:: HOW TO COMPLETE THIS TASK ::
The required output is the lines below from the line containing "Definition RNR := 0x05." to the line containing "hint0 ← rd 14;", inclusive, retyped exactly. No other lines belong in it.

:: SOURCE RECORDS ::
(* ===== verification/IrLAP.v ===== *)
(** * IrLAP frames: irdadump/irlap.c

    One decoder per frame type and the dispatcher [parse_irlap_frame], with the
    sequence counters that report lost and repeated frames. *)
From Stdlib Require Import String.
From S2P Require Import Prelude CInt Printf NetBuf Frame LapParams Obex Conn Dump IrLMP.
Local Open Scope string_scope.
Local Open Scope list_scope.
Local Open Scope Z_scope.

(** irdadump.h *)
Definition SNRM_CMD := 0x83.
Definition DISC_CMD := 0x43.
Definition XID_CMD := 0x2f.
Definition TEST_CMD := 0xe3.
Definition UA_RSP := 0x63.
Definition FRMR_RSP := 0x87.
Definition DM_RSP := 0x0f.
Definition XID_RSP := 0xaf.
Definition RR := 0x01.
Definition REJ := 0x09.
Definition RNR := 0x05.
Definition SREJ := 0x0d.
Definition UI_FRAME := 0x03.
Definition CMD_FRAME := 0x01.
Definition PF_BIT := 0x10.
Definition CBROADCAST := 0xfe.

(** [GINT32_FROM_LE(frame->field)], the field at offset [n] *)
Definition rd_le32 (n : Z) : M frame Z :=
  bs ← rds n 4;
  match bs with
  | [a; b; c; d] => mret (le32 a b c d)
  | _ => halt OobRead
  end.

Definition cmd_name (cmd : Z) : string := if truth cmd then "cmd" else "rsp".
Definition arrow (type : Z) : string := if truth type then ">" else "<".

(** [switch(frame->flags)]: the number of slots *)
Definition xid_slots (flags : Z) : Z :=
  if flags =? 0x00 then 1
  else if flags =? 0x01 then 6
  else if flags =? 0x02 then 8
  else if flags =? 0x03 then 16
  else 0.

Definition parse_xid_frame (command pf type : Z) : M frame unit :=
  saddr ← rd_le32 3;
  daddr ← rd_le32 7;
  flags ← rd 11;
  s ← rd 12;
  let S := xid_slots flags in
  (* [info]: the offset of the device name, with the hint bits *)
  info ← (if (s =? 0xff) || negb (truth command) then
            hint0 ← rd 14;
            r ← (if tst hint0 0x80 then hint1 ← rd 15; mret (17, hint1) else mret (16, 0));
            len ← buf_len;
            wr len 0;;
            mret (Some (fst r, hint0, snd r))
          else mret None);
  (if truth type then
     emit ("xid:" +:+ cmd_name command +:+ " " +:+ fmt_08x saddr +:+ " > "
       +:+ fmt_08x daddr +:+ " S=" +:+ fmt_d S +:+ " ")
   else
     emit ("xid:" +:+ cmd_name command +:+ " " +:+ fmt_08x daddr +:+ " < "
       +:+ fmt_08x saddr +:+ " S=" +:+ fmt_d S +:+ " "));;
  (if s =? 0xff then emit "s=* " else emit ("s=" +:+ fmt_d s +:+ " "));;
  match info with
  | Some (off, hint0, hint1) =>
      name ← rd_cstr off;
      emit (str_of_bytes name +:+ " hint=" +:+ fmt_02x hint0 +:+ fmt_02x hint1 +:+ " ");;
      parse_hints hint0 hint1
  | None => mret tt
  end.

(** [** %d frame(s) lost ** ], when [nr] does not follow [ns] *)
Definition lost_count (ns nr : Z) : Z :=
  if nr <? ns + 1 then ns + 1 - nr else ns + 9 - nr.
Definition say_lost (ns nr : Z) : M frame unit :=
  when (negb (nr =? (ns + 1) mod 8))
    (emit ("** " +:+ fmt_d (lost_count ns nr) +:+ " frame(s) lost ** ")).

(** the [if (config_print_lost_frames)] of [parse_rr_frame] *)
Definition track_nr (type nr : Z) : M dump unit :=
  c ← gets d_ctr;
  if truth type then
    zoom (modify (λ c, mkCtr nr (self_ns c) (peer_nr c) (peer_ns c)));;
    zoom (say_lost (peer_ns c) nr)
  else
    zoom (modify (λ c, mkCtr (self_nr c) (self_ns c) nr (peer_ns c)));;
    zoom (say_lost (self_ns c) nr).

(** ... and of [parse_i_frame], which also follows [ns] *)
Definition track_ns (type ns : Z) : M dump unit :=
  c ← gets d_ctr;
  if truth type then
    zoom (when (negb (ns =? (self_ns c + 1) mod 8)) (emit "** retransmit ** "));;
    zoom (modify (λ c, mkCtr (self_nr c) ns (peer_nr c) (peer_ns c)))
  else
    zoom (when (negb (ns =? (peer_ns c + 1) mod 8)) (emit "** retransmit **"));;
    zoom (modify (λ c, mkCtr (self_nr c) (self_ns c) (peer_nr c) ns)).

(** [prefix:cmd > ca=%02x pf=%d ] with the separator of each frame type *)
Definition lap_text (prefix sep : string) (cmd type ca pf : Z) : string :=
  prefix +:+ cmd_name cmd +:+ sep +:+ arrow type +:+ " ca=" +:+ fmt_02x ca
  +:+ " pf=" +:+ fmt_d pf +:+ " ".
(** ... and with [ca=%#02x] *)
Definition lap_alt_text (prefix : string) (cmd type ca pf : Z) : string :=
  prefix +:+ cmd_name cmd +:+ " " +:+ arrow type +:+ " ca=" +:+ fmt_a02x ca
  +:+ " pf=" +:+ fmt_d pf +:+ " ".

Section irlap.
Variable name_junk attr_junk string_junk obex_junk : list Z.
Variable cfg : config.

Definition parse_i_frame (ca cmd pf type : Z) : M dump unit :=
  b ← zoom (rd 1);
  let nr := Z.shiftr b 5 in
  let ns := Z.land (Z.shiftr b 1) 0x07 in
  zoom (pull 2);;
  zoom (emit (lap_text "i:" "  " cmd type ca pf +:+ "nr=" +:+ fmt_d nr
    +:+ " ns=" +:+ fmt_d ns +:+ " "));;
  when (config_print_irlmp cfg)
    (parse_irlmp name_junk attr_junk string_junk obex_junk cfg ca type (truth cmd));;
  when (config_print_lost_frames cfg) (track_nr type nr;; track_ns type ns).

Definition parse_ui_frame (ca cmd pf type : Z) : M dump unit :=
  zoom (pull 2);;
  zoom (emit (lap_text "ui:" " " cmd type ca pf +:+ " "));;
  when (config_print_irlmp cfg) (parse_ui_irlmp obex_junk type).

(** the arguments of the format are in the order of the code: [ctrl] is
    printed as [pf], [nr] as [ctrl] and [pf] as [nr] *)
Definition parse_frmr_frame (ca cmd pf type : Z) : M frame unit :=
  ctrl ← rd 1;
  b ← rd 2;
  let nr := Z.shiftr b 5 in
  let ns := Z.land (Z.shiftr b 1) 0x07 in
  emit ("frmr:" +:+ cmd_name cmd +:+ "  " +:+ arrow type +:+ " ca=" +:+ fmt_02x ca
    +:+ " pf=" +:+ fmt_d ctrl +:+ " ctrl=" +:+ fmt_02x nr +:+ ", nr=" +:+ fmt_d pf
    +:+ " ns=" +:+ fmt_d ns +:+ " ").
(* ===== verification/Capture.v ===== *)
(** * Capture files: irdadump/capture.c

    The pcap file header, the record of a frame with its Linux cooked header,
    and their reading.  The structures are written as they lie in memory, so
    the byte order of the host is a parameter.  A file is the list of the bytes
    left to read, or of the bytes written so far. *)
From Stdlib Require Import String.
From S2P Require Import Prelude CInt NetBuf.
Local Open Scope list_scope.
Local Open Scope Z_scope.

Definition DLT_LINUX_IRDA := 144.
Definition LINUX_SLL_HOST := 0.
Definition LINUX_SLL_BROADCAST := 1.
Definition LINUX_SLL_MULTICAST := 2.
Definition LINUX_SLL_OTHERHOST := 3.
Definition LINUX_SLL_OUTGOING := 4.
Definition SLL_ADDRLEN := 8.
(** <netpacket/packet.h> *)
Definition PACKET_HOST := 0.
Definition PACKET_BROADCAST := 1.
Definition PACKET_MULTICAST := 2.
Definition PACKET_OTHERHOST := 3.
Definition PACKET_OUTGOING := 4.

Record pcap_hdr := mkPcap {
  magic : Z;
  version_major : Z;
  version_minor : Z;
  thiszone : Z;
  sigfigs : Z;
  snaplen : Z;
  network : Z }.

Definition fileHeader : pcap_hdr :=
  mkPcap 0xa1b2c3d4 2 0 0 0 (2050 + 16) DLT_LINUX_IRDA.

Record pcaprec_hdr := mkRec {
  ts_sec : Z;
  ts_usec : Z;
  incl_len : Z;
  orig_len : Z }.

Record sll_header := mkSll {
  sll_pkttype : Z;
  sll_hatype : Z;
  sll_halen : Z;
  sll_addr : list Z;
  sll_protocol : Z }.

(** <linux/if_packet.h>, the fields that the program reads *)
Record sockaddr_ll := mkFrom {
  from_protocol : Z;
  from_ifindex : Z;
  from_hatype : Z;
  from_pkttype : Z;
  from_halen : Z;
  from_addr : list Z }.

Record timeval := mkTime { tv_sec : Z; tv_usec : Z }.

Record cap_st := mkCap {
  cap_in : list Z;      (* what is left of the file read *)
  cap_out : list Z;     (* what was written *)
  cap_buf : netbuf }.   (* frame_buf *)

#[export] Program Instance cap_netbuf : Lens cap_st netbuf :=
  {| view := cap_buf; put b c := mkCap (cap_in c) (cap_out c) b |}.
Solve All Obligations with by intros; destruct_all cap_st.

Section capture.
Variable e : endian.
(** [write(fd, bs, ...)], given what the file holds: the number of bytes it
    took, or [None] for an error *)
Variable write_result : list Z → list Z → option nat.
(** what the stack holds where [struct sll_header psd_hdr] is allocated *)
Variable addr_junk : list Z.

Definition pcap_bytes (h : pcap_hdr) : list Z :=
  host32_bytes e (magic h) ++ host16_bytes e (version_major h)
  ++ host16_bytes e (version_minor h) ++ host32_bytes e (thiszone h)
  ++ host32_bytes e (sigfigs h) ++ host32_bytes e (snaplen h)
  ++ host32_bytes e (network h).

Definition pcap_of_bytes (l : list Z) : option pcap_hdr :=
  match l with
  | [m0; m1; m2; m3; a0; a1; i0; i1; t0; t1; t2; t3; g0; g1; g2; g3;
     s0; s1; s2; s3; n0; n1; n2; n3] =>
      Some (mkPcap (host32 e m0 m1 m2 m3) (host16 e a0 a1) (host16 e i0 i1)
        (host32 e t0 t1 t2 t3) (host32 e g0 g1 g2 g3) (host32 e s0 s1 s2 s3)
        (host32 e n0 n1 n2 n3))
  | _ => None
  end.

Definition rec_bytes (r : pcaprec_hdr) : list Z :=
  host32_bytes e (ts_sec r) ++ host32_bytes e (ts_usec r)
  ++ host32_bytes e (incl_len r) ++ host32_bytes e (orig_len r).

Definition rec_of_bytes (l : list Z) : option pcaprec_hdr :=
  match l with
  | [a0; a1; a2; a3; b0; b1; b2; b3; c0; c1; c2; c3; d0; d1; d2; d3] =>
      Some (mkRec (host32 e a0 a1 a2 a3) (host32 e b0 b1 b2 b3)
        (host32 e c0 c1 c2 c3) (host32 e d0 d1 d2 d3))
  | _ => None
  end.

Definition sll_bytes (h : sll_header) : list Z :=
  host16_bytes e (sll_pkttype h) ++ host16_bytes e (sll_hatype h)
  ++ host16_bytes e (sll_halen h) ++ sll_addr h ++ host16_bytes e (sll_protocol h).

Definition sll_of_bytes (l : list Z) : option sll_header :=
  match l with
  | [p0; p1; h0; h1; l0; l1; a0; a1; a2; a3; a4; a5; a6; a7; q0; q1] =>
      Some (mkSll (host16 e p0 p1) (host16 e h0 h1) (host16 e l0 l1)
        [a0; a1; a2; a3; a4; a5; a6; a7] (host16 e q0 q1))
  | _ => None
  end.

:: ANSWER TO THIS TASK ::
Definition RNR := 0x05.
Definition SREJ := 0x0d.
Definition UI_FRAME := 0x03.
Definition CMD_FRAME := 0x01.
Definition PF_BIT := 0x10.
Definition CBROADCAST := 0xfe.

(** [GINT32_FROM_LE(frame->field)], the field at offset [n] *)
Definition rd_le32 (n : Z) : M frame Z :=
  bs ← rds n 4;
  match bs with
  | [a; b; c; d] => mret (le32 a b c d)
  | _ => halt OobRead
  end.

Definition cmd_name (cmd : Z) : string := if truth cmd then "cmd" else "rsp".
Definition arrow (type : Z) : string := if truth type then ">" else "<".

(** [switch(frame->flags)]: the number of slots *)
Definition xid_slots (flags : Z) : Z :=
  if flags =? 0x00 then 1
  else if flags =? 0x01 then 6
  else if flags =? 0x02 then 8
  else if flags =? 0x03 then 16
  else 0.

Definition parse_xid_frame (command pf type : Z) : M frame unit :=
  saddr ← rd_le32 3;
  daddr ← rd_le32 7;
  flags ← rd 11;
  s ← rd 12;
  let S := xid_slots flags in
  (* [info]: the offset of the device name, with the hint bits *)
  info ← (if (s =? 0xff) || negb (truth command) then
            hint0 ← rd 14;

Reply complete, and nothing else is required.